Mit einem Gebet am Morgen, des Gedenkens an die Verstorbenen und des Segens für die tollen Tage startete die KKG am Altweibermorgen mit Garde und Elferrat in St. Nicolai. Da Kalkar ein Chorgestühl für Bürger hat, saßen alle brav im Chorgestühl und stellten sich nachher am Hochaltar der Fotografin. Pastor Alos van Doornick fand vorher diese Verse aus seiner Dichtung:
Am Niederrhein in Deutlichkeit,
dafür ist er ja sehr bekannt,
da lebt die fünfte Jahreszeit
und Narrenwagen ziehn durchs Land.
Wie sonst nicht oft man das noch sieht,
ist hier bei uns so viel dann los,
dann Klein und Groß zusammen ist,
nicht um zu saufen, feiern bloß.
Hier werden Kleine große Stars,
hier dichten Amateure neu,
hier reden Leut zu Andrer Spaß,
dass es im Saal so viele freu.
Hier zieht der Prinz ins Altenheim,
hier tanzen Garden groß und klein.
Hier singen Männer im Verein,
hier schenken Redner Freude ein.
Da kommen Alte aus dem Haus,
da gibts Musik umsonst und gut,
da bringt man Farbe in die Grau‘s,
da klingen Trommel, Bass und Tuut.
Es werden Fremde im Ort warm,
es gibt’s politisch Witz und Spott,
es tanzen zugleich Reich und Arm,
es stürzen Größen plötzlich flott.
Und Kleine kommen groß heraus
und viele fühlen sich gebraucht,
bei Umzügen gibt’s große Staus,
bis Mittwoch dann die Asche raucht.
So mancher treibt es gerne doll,
verkleidet mal ein Andrer sein:
Fühlt stark sich in der neuen Roll‘,
So wird die Psyche wieder rein.
Gemeinschaft schön, man findet sich,
wo sonst man sieht sich gar nicht an,
gesellt gesellig plötzlich sich
an Karneval, da ist viel dran!
Da ist die Welt kurz schön im Lot
im Narrenwagen, Prinzenschiff:
Man findet sich in einem Boot,
Der Karneval, der hat viel Pfiff!
Auch Jesus nutzt der Leute Schiff,
- „Was hast du mit uns vor denn, Mann?“ –
erklärt den Fischern einen Kniff,
sie fangen viel und spüren dann:
Statt Fische fangen nur für uns,
wir fangen besser Neues an.
Ein Ego-Mensch ist keine Kunst,
am „Menschenfischer“ ist was dran.
Die Botschaft von der Freude soll
gebracht sein in die Welt hinaus.
Gott braucht noch Leute, stark und schnell.

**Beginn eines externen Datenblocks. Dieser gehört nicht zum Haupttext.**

Lemma store_ok_insert (nw : store) (k : NumberType) (w : window) :
  store_ok nw → (length w ≤ MAX_WINDOW_SIZE)%nat → store_ok (<[k := w]> nw).
Proof.
  intros Hok Hlen k'. destruct (decide (k = k')) as [<-|Hne].
  - exists w. by rewrite lookup_insert_eq.
  - rewrite lookup_insert_ne by done. apply Hok.
Qed.

Lemma update_window_store_ok (nw : store) (k : NumberType) (new_vals : list Z) :
  store_ok nw → store_ok (update_window k new_vals nw).2.
Proof.
  intros Hok. destruct (Hok k) as (w & Hk & _).
  rewrite (update_window_run _ _ _ _ Hk). simpl.
  apply store_ok_insert; [done | apply update_lists_capacity].
Qed.

(** ** Rounding to binary64 *)

Section binary64_facts.
Local Open Scope Q_scope.

Lemma round_half_even_cases (x : Q) :
  round_half_even x = Qfloor x ∧ x - inject_Z (Qfloor x) <= 1 # 2 ∨
  round_half_even x = (Qfloor x + 1)%Z ∧ 1 # 2 <= x - inject_Z (Qfloor x).
Proof.
  unfold round_half_even.
  destruct (Qcompare_spec (x - inject_Z (Qfloor x)) (1 # 2)) as [Heq|Hlt|Hgt].
  - destruct (Z.even (Qfloor x)); [left | right]; (split; [done|]); rewrite Heq; lra.
  - left. split; [done|]. lra.
  - right. split; [done|]. lra.
Qed.

Lemma round_half_even_error (x : Q) :
  Qabs (inject_Z (round_half_even x) - x) <= 1 # 2.
Proof.
  pose proof (Qfloor_le x) as Hlo. pose proof (Qlt_floor x) as Hhi.
  rewrite inject_Z_plus in Hhi. change (inject_Z 1) with 1 in Hhi.
  apply Qabs_Qle_condition.
  destruct (round_half_even_cases x) as [[-> Hfrac]|[-> Hfrac]].
  - lra.
  - rewrite inject_Z_plus. change (inject_Z 1) with 1. lra.
Qed.

Lemma round_half_even_Z (z : Z) : round_half_even (inject_Z z) = z.
Proof.
  destruct (round_half_even_cases (inject_Z z)) as [[-> _]|[_ Hfrac]].
  - apply Qfloor_Z.
  - rewrite Qfloor_Z in Hfrac. lra.
Qed.

Lemma round_half_even_ge (x : Q) (z : Z) :
  inject_Z z <= x → (z ≤ round_half_even x)%Z.
Proof.
  intros Hz. apply Qfloor_resp_le in Hz. rewrite Qfloor_Z in Hz.
  destruct (round_half_even_cases x) as [[-> _]|[-> _]]; lia.
Qed.
(** C3 as stated fails: [removeGraphicMap] is an operation of the store, and
    after it the identifier is gone. *)
Lemma registry_entry_can_be_removed :
  ¬ (∀ (calls : list (@Call Reference.engine)) (s : Store) id g,
       hasGraphicMap (run calls (setGraphicMap id g s)) id = true).
Proof.
  intros Hstays.
  specialize (Hstays [RemoveGraphicMap "a"] initialStore "a" (ref 0%nat)).
  vm_compute in Hstays. discriminate.
Qed.

Lemma registry_set_get_has_remove_witness :
  getGraphicMap (setGraphicMap "a" (ref 1%nat) (@initialStore Reference.engine)) "b"
  = getGraphicMap (@initialStore Reference.engine) "b".
Proof.
  apply (registry_set_get_has_remove (H := Reference.engine) initialStore "a" (ref 1%nat)).
  discriminate.
Defined.

End MapStoreSpec.

(** ** [VoxelGrid] *)
Module GridTypesSpec.
Import Cesium GridTypes.

(** A loop whose body appends to the accumulator builds the concatenation of
    what each round appends. *)
Lemma forUpTo_append {A : Type} (n : Z) (body : Z → list A → list A)
    (g : Z → list A) (acc : list A) :
  (∀ i a, body i a = a ++ g i) →
  forUpTo n body acc = acc ++ mjoin (g <$> seqZ 0 n).
Proof.
  intros Hbody. unfold forUpTo. generalize (seqZ 0 n) as l.
  intros l. revert acc. induction l as [|i l IH]; intros acc; csimpl.
  - by rewrite app_nil_r.
  - by rewrite IH, Hbody, <-app_assoc.
Qed.

Lemma join_singletons {A B : Type} (f : A → B) (l : list A) :
  mjoin ((λ x, [f x]) <$> l) = f <$> l.
Proof. induction l as [|x l IH]; csimpl; [done|]. by rewrite IH. Qed.

Section VoxelGrid.
Context `{Objects}.
(** * Static asset handler of influxdb ([static/assets.go])

    A shallow embedding of [NewAssetHandler], [mwSetCacheControl] and
    [fileHandler2], together with the parts of the Go standard library they
    call ([strings], [path/filepath], [io/fs], [embed], [os.DirFS],
    [net/http]), and the properties of the handler that the specification
    states.

    Strings are byte strings ([string] is a list of 8-bit [ascii]), exactly as
    Go's [string].  The host is Unix-like: the path separator is ['/'] and
    there is no volume name. *)

From Stdlib Require Import ZArith Ascii String List Bool Lia DecimalString.
From Stdlib Require DecimalPos DecimalZ.
From stdpp Require Import base option list strings gmap fin_maps.

Local Open Scope Z_scope.

(* ===================================================================== *)
(** * Byte strings: package [strings] and friends                         *)
(* ===================================================================== *)

Module GoStrings.

(** [strings.TrimPrefix(s, prefix)] *)
Definition TrimPrefix (s prefix : string) : string :=
  if String.prefix prefix s
  then String.substring (String.length prefix)
                        (String.length s - String.length prefix)%nat s
  else s.

(** [strings.Split(s, "/")]: never empty, [Split("", "/") = [""]]. *)
Fixpoint splitSlash (s : string) : list string :=
  match s with
  | EmptyString => [EmptyString]
  | String c r =>
      if Ascii.eqb c "/" then EmptyString :: splitSlash r
      else match splitSlash r with
           | [] => [String c EmptyString]
           | e :: es => String c e :: es
           end
  end.

(** [strings.Join(elems, "/")] *)
Fixpoint joinSlash (elems : list string) : string :=
  match elems with
  | [] => ""
  | [e] => e
  | e :: es => e +:+ "/" +:+ joinSlash es
  end.

(** The byte [0x22], the double quote. *)
Definition dquote : string := String (ascii_of_nat 34) EmptyString.

(** The byte [0x0a], the line feed. *)
Definition newline : string := String (ascii_of_nat 10) EmptyString.

(** [fmt.Sprintf("%d", n)] for an [int64]. *)
Definition formatInt (n : Z) : string := NilZero.string_of_int (Z.to_int n).

Definition byte (c : ascii) : N := N_of_ascii c.

(** [unicode/utf8.ValidString]: the accept ranges of the decoder. *)
Definition inRange (lo hi : N) (c : ascii) : bool :=
  ((lo <=? byte c) && (byte c <=? hi))%N.

Definition cont : ascii -> bool := inRange 128 191.

Fixpoint validUTF8 (fuel : nat) (s : list ascii) : bool :=
  match fuel with
  | O => match s with [] => true | _ => false end
  | S fuel =>
      match s with
      | [] => true
      | c :: r =>
          if (byte c <? 128)%N then validUTF8 fuel r
          else if inRange 194 223 c then
            match r with
            | c1 :: r => cont c1 && validUTF8 fuel r
            | _ => false
            end
          else if inRange 224 239 c then
            match r with
            | c1 :: c2 :: r =>
                (if (byte c =? 224)%N then inRange 160 191 c1
                 else if (byte c =? 237)%N then inRange 128 159 c1
                 else cont c1)
                && cont c2 && validUTF8 fuel r
            | _ => false
            end
          else if inRange 240 244 c then
            match r with
            | c1 :: c2 :: c3 :: r =>
                (if (byte c =? 240)%N then inRange 144 191 c1
                 else if (byte c =? 244)%N then inRange 128 143 c1
                 else cont c1)
                && cont c2 && cont c3 && validUTF8 fuel r
            | _ => false
            end
          else false
      end
  end.

Definition ValidString (s : string) : bool :=
  let l := list_ascii_of_string s in validUTF8 (List.length l) l.

End GoStrings.

(* ===================================================================== *)
(** * Package [path/filepath] (Unix)                                      *)
(* ===================================================================== *)

Module filepath.
Import GoStrings.

(** One step of the loop of [Clean] over the elements between
    separators.  [out] is the output buffer as a stack of elements, last
    element first.  In a relative path the leading [..] elements stay in
    the buffer; [out.w > dotdot] in the Go code is "the top of the buffer
    is an ordinary element". *)
Definition cleanStep (rooted : bool) (out : list string) (elem : string)
  : list string :=
  if String.eqb elem "" then out                 (* empty path element *)
  else if String.eqb elem "." then out           (* . element *)
  else if String.eqb elem ".." then              (* .. element *)
    match out with
    | top :: rest =>
        if String.eqb top ".." then
          if rooted then out else ".." :: out
        else rest                                (* can backtrack *)
    | [] => if rooted then out else [".."]
    end
  else elem :: out.                              (* real path element *)

(** [filepath.Clean] *)
Definition Clean (path : string) : string :=
  if String.eqb path "" then "."
  else
    let rooted := String.prefix "/" path in
    let out := fold_left (cleanStep rooted) (splitSlash path) [] in
    let s := joinSlash (rev out) in
    if rooted then "/" +:+ s
    else if String.eqb s "" then "." else s.

(** [filepath.Join]: the empty leading elements are ignored, the rest is
    joined with the separator and cleaned; all empty gives [""]. *)
Fixpoint Join (elem : list string) : string :=
  match elem with
  | [] => ""
  | e :: es => if String.eqb e "" then Join es else Clean (joinSlash elem)
  end.

(** [filepath.Ext]: the suffix from the last dot of the last element. *)
Fixpoint extFrom (rev_path : list ascii) (acc : list ascii) : string :=
  match rev_path with
  | [] => ""
  | c :: r =>
      if Ascii.eqb c "/" then ""
      else if Ascii.eqb c "." then string_of_list_ascii (c :: acc)
      else extFrom r (c :: acc)
  end.

Definition Ext (path : string) : string :=
  extFrom (rev (list_ascii_of_string path)) [].

End filepath.

(* ===================================================================== *)
(** * Errors, package [io/fs], [embed.FS] and [os.DirFS]                  *)
(* ===================================================================== *)

Module fs.
Import GoStrings.

(** The error values that file systems produce: the sentinels of [io/fs]
    and the [syscall.Errno] values behind [os.Open]. *)
Inductive cause :=
| ErrInvalid | ErrPermission | ErrExist | ErrNotExist | ErrClosed
| ENOENT | EACCES | ENOTDIR | EIO
| errorString (msg : string).

(** An [error] is a bare cause or a [*fs.PathError] wrapping one. *)
Inductive error :=
| PathError (Op Path : string) (Err : cause)
| bare (c : cause).

Definition causeText (c : cause) : string :=
  match c with
  | ErrInvalid => "invalid argument"
  | ErrPermission => "permission denied"
  | ErrExist => "file already exists"
  | ErrNotExist => "file does not exist"
  | ErrClosed => "file already closed"
  | ENOENT => "no such file or directory"
  | EACCES => "permission denied"
  | ENOTDIR => "not a directory"
  | EIO => "input/output error"
  | errorString msg => msg
  end.

(** The method [err.Error()] of a non-nil error. *)
Definition Error (e : error) : string :=
  match e with
  | PathError op path c => op +:+ " " +:+ path +:+ ": " +:+ causeText c
  | bare c => causeText c
  end.
(** * The dashboard front end (src/frontend/app.js), embedded in Rocq

    The script is one DOMContentLoaded handler that wires a handful of
    functions to the page.  Each function is embedded here as a pure
    function on an explicit [Page] record: the part of the browser state
    the script reads and writes (the theme marker, localStorage, the two
    table containers, the symbol selector, the Plotly charts, the alerts
    shown and the files downloaded).  An awaited fetch is modelled by
    passing its response to the continuation of the handler.

    JavaScript strings are modelled by [string]: ASCII text is represented
    exactly, and [toLowerCase] and [trim] act on ASCII letters and ASCII
    white space. *)

From Stdlib Require Import ZArith Ascii String List DecimalString Lia.
From stdpp Require Import base option list strings gmap.

Local Open Scope string_scope.

(** ** Strings *)

Module Str.

(** The double quote, the newline and the tab, given by their codes. *)
Definition dquote_char : ascii := "034"%char.
Definition newline_char : ascii := "010"%char.
Definition tab_char : ascii := "009"%char.

Definition dquote : string := String dquote_char EmptyString.
Definition newline : string := String newline_char EmptyString.
Definition tab : string := String tab_char EmptyString.

(** [String.prototype.toLowerCase], on ASCII. *)
Definition lower_ascii (c : ascii) : ascii :=
  let n := nat_of_ascii c in
  if (65 <=? n)%nat && (n <=? 90)%nat then ascii_of_nat (n + 32) else c.

Fixpoint toLowerCase (s : string) : string :=
  match s with
  | EmptyString => EmptyString
  | String c r => String (lower_ascii c) (toLowerCase r)
  end.

(** [s.includes(q)]: [q] occurs in [s] as a contiguous substring. *)
Fixpoint includes (s q : string) : bool :=
  String.prefix q s ||
  match s with
  | EmptyString => false
  | String _ r => includes r q
  end.

(** White space removed by [String.prototype.trim], on ASCII:
    TAB, LF, VT, FF, CR and SPACE. *)
Definition is_space (c : ascii) : bool :=
  let n := nat_of_ascii c in
  ((9 <=? n)%nat && (n <=? 13)%nat) || (n =? 32)%nat.

Fixpoint trimStart (s : string) : string :=
  match s with
  | EmptyString => EmptyString
  | String c r => if is_space c then trimStart r else s
  end.

Fixpoint trimEnd (s : string) : string :=
  match s with
  | EmptyString => EmptyString
  | String c r =>
      let r' := trimEnd r in
      if is_space c && String.eqb r' EmptyString then EmptyString
      else String c r'
  end.

Definition trim (s : string) : string := trimEnd (trimStart s).

(** [parts.join(sep)]. *)
Fixpoint join (sep : string) (parts : list string) : string :=
  match parts with
  | [] => EmptyString
  | [p] => p
  | p :: rest => p +:+ sep +:+ join sep rest
  end.

(** [s.replace(/QUOTE/g, QUOTE QUOTE)]: every double quote is doubled. *)
Fixpoint doubleQuotes (s : string) : string :=
  match s with
  | EmptyString => EmptyString
  | String c r =>
      if Ascii.eqb c dquote_char
      then String dquote_char (String dquote_char (doubleQuotes r))
      else String c (doubleQuotes r)
  end.

Fixpoint concat (parts : list string) : string :=
  match parts with
  | [] => EmptyString
  | p :: rest => p +:+ concat rest
  end.

(** The white space that layout collapses under the default
    [white-space: normal]: SPACE, TAB, LF and CR. *)
Definition is_collapsible (c : ascii) : bool :=
  let n := nat_of_ascii c in
  (n =? 32)%nat || (n =? 9)%nat || (n =? 10)%nat || (n =? 13)%nat.

Fixpoint dropCollapsible (s : string) : string :=
  match s with
  | EmptyString => EmptyString
  | String c r => if is_collapsible c then dropCollapsible r else s
  end.

(** [pending] says that white space was met since the last character
    kept. *)
Fixpoint collapseFrom (pending : bool) (s : string) : string :=
  match s with
  | EmptyString => EmptyString
  | String c r =>
      if is_collapsible c then collapseFrom true r
      else if pending then String " "%char (String c (collapseFrom false r))
      else String c (collapseFrom false r)
  end.

(** The text of a run of characters as a line of a laid-out box shows it:
    each run of collapsible white space becomes one space, and white space
    at the start and at the end of the line is removed. *)
Definition collapse (s : string) : string := collapseFrom false (dropCollapsible s).

End Str.

(** ** JavaScript values *)

(** A Number.  A finite non-zero double is carried by the decimal the
    language itself prints for it: [Finite neg s n] is the number whose
    shortest round-trip decimal has the digits of [s] (trailing zeros do
    not count) and whose value is [0.s * 10^n], negated when [neg].  These
    are the integers [s], [k] and [n] that Number::toString of the
    language standard is defined on. *)
Inductive JsNumber : Type :=
  | NaN
  | Zero (neg : bool)
  | Infinity (neg : bool)
  | Finite (neg : bool) (s : positive) (n : Z).

(** A value as [res.json()] yields it, or [undefined] for a missing
    field. *)
#[local] Set Warnings "-register-all".
Inductive JsVal : Type :=
  | VUndefined
  | VNull
  | VBool (b : bool)
  | VNum (x : JsNumber)
  | VStr (s : string)
  | VArr (items : list JsVal)
  | VObj (fields : list (string * JsVal)).

Module Js.

Definition digits (p : positive) : string :=
  NilEmpty.string_of_uint (Pos.to_uint p).

Fixpoint stripTrailingZeros (s : string) : string :=
  match s with
  | EmptyString => EmptyString
  | String c r =>
      let r' := stripTrailingZeros r in
      if Ascii.eqb c "0"%char && String.eqb r' EmptyString then EmptyString
      else String c r'
  end.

Sonst ist es mit der Liebe aus.
Ja auch die kleinen Sünderlein,
die will er wenden, brauchen.
Aufgaben sind genug, nicht klein:
Du kannst dazu gut taugen.
Talent hat jeder irgendwie,
nicht einer kann rein garnichts.
Verschließ ihm deine Ohren nie,
Du bist ja doch kein Taugnichts.
Lass werben dich ins Kirchenschiff,
und trommel: Noch mehr Leute
braucht diese Welt zu bessern sich.
Brich auf mit Vielen heute:
Lasst locken euch ins Kirchenboot,
der Geist setzt schnell die Segel.
Der steuert, euch den Einsatz lohnt,
nimmt Sünder, Kind und Kegel.
Und eine ganze neue Welt erschließt
sich, wer den Aufbruch findet,
wer sich in Arbeit nur einschließt
nie Großes, Frohes kündet.
Nicht nur zur Fastnacht tausch die Roll,
aus dir kann Großes werden.
Der Menschenfischerchef, wie toll,
gestaltet mit sein Erden.
Schon viele stehen mit am Netz,
Gemeinschaft wächst im Gehen.
Entstanden ist ein world-wide-Net,
Das kann sich lassen sehen!
Zwölf Fischersfreunde Jesus rief,
was ist daraus geworden?
Wir sehen ein Geheimnis tief:
Welt-Netzwerk allerorten.
Dass hören seinen Ruf wir Leut,
und Frauen, Männer gleich,
das wär mein Wunsch am Tage heut.
Was wärn wir dann doch reich? – Helau!